On April 30, 2026, the FDA announced it is proposing to permanently exclude semaglutide, tirzepatide, and liraglutide from the 503B bulks list. The Federal Register notice states that the agency found "no clinical need for outsourcing facilities to compound these drugs from bulk substances."

This proposal specifically targets Section 503B outsourcing facilities — FDA-registered compounding operations that can produce and distribute drugs at scale without individual patient prescriptions. These are distinct from 503A compounding pharmacies, which fill individual prescriptions based on a prescriber-patient relationship.

If finalized, the rule would eliminate the legal pathway for large-scale production of compounded semaglutide, tirzepatide, and liraglutide. Public comments are being accepted through June 29, 2026 via the Federal Register docket.

The FDA’s proposal cites significant safety concerns with compounded GLP-1 products. As of early 2025, the agency had received:

455+ adverse event reports linked to compounded semaglutide 320+ adverse event reports linked to compounded tirzepatide

Many of these reports involved dosing errors from patients self-administering incorrect doses from multi-dose vials — a format common in compounding but not used by brand-name products (which use pre-filled, single-dose pens with built-in dose controls).

Additional concerns include sterility issues with compounded injectables, inconsistent potency between batches, and the use of salt forms (such as semaglutide sodium) that differ from the FDA-approved formulations and lack independent safety and efficacy data.

The compounded GLP-1 market emerged during drug shortages that allowed compounding pharmacies to legally produce copies of shortage drugs:

2022–2024: Explosive demand for semaglutide and tirzepatide created sustained drug shortages. During shortages, both 503A and 503B compounders could legally produce these drugs.

October 2024: FDA declared the tirzepatide shortage resolved. Compounding of tirzepatide was no longer protected by shortage status.

February 2025: FDA declared the semaglutide shortage resolved. Same implications for semaglutide compounding.

April 30, 2026: FDA proposes permanent exclusion from the 503B bulks list, finding no clinical need for continued compounding.

The trajectory is clear: the FDA is systematically closing every legal pathway for compounded GLP-1 production. The compounded GLP-1 market, estimated at $1–2 billion annually, faces regulatory extinction.

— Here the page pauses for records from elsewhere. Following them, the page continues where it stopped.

(** A turn that went on, and what came after. *)
Lemma ended_app t turns q q1 q' failed f1 ret failed' : tn_stop t = false -> ended [t] q failed false q1 f1 -> ended turns q1 f1 ret q' failed' -> ended (t :: turns) q failed ret q' failed'.
Proof.
  intros Hs E1 E2. destruct E1 as [(_ & _ & R1 & ->)|[(? & _)|[(? & _)|(? & _)]]]; try done. unfold ended in *. rewrite R1 in E2. destruct E2 as [(-> & F & R & ->)|[(-> & X & R & ->)|[(-> & err & R & K)|(-> & err & R & K)]]].
  - left. split_and!; try done. by apply List.Forall_cons.
  - right. left. split_and!; try done. by right.
  - right. right. left. split; [done|]. by exists err.
  - do 3 right. split; [done|]. by exists err.
Qed.

Lemma ended_one t turns q failed q' failed' : tn_stop t = false -> ended [t] q failed true q' failed' -> ended (t :: turns) q failed true q' failed'.
Proof.
  intros Hs [(? & _)|[(_ & X & _)|[(_ & err & K)|(_ & err & K)]]]; [done| | |].
  - apply Exists_cons in X as [X|X]; [congruence|by apply Exists_nil in X].
  - right. right. left. split; [done|]. by exists err.
  - do 3 right. split; [done|]. by exists err.
Qed.

Lemma rxLoop_spec turns : forall q st e failed, rs_out q = [] -> Forall device_keeps turns ->
  exists evs ret q' st' e' failed' got, rxLoop place order qi blocking busyPoll afterBatch turns q st e failed = Some (evs, ret, q', st', e', failed') /\ turn_ok q st e failed (evs, ret, q', st', e', failed') got /\ ended turns q failed ret q' failed'.
Proof.
  induction turns as [|t turns IH]; intros q st e failed Ho Ht; cbn [rxLoop]; [eexists _, _, _, _, _, _, []; split; [done|]; split; [by apply turn_ok_nil|left; by split_and!]|]. apply Forall_cons in Ht as [Hd Ht].
  destruct (tn_stop t) eqn:Hs; [eexists _, _, _, _, _, _, []; split; [done|]; split; [by apply turn_ok_nil|right; left; split_and!; try done; by left]|].
  destruct (Hd q) as (D1 & D2 & D3). destruct (rx_turn_spec t (tn_device t q) st e failed ltac:(congruence)) as (evs & ret & q1 & st1 & e1 & f1 & got1 & E & T & En). rewrite E. cbn [mbind option_bind]. assert (T' : turn_ok q st e failed (evs, ret, q1, st1, e1, f1) got1) by (destruct T as (T1 & T2 & T3); split; [done|]; split; [by rewrite T2, D2|done]).
  specialize (En Hs). assert (En' : ended [t] q failed ret q1 f1) by (unfold ended in *; by rewrite D3 in En).
  destruct ret; [eexists _, _, _, _, _, _, got1; split; [done|]; split; [done|by apply ended_one]|]. destruct (IH q1 st1 e1 f1) as (evs2 & ret2 & q2 & st2 & e2 & f2 & got2 & -> & T2 & En2); [apply T|done|]. cbn [mbind option_bind]. eexists _, _, _, _, _, _, (got1 ++ got2). split; [done|]. split; [by eapply turn_ok_app|by eapply ended_app].
Qed.

(** C11: over any run of the receive loop, on any queue that keeps the contract and
    whatever the device does between the turns.  The loop never panics.  When a
    turn is over it holds no frame: all it received it has given back.  What it
    has handed to the stack and to GRO is what delivering the packets received
    one after the other gives, in order, however they fell into batches: each
    packet that came in one frame, once, and of those laid across several only
    the pieces counted.  GRO keeps nothing.  The loop ends when it is told to,
    when Poll fails or when the queue is found to have failed, and then only;
    the failure is recorded, unless one was before or the queue was closed. *)
Theorem rx_loop_exact turns q st e failed : rs_out q = [] -> Forall device_keeps turns -> lp_inChain st = false ->
  exists evs ret q' st' e' failed' gs tail out e1,
    rxLoop place order qi blocking busyPoll afterBatch turns q st e failed = Some (evs, ret, q', st', e', failed') /\
    rs_out q' = [] /\ rs_log q' = rs_log q ++ map seen (concat gs ++ tail) /\ Forall in_pieces gs /\ Forall piece tail /\
    deliver_packets place order qi gs e = Some (out, e1) /\ omap handed_over evs = map event_of out /\ e' = bump_chained (length tail) e1 /\
    settled evs /\ ended turns q failed ret q' failed'.
Proof.
  intros Ho Ht Hc. destruct (rxLoop_spec turns q st e failed Ho Ht) as (evs & ret & q' & st' & e' & failed' & got & E & (T1 & T2 & T3 & T4 & out & T5 & T6) & En). destruct (stream_packets got) as (gs & tail & -> & Hgs & Htl). rewrite Hc, rx_batch_packets in T5 by done.
  destruct (deliver_packets place order qi gs e) as [[out' e1]|] eqn:Ed; [|done]. cbn [mbind option_bind] in T5. injection T5 as -> _ <-. exists evs, ret, q', st', (bump_chained (length tail) e1), failed', gs, tail, out, e1. by split_and!.
Qed.
End loops.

The 503B ban arrives alongside several developments that collectively reshape GLP-1 access:

Medicare GLP-1 Bridge ($50/month starting July 2026) makes brand-name products affordable for Medicare beneficiaries. Novo Nordisk’s 70% price cut on Wegovy reduces the cash-pay barrier. Foundayo at $149/month provides the cheapest FDA-approved GLP-1 option. And Eli Lilly’s authorized generic strategy provides additional price competition.

For patients currently using compounded semaglutide or tirzepatide, the transition path depends on insurance status. Medicare beneficiaries have the clearest alternative through the GLP-1 Bridge. Commercially insured patients should check formulary coverage. Cash-pay patients may find Foundayo ($149/month) competitive with compounded pricing.

The compounding pharmacy industry is expected to challenge the rule during the comment period, arguing that compounded versions serve patients with specific clinical needs such as allergies to inactive ingredients or requirements for non-standard doses.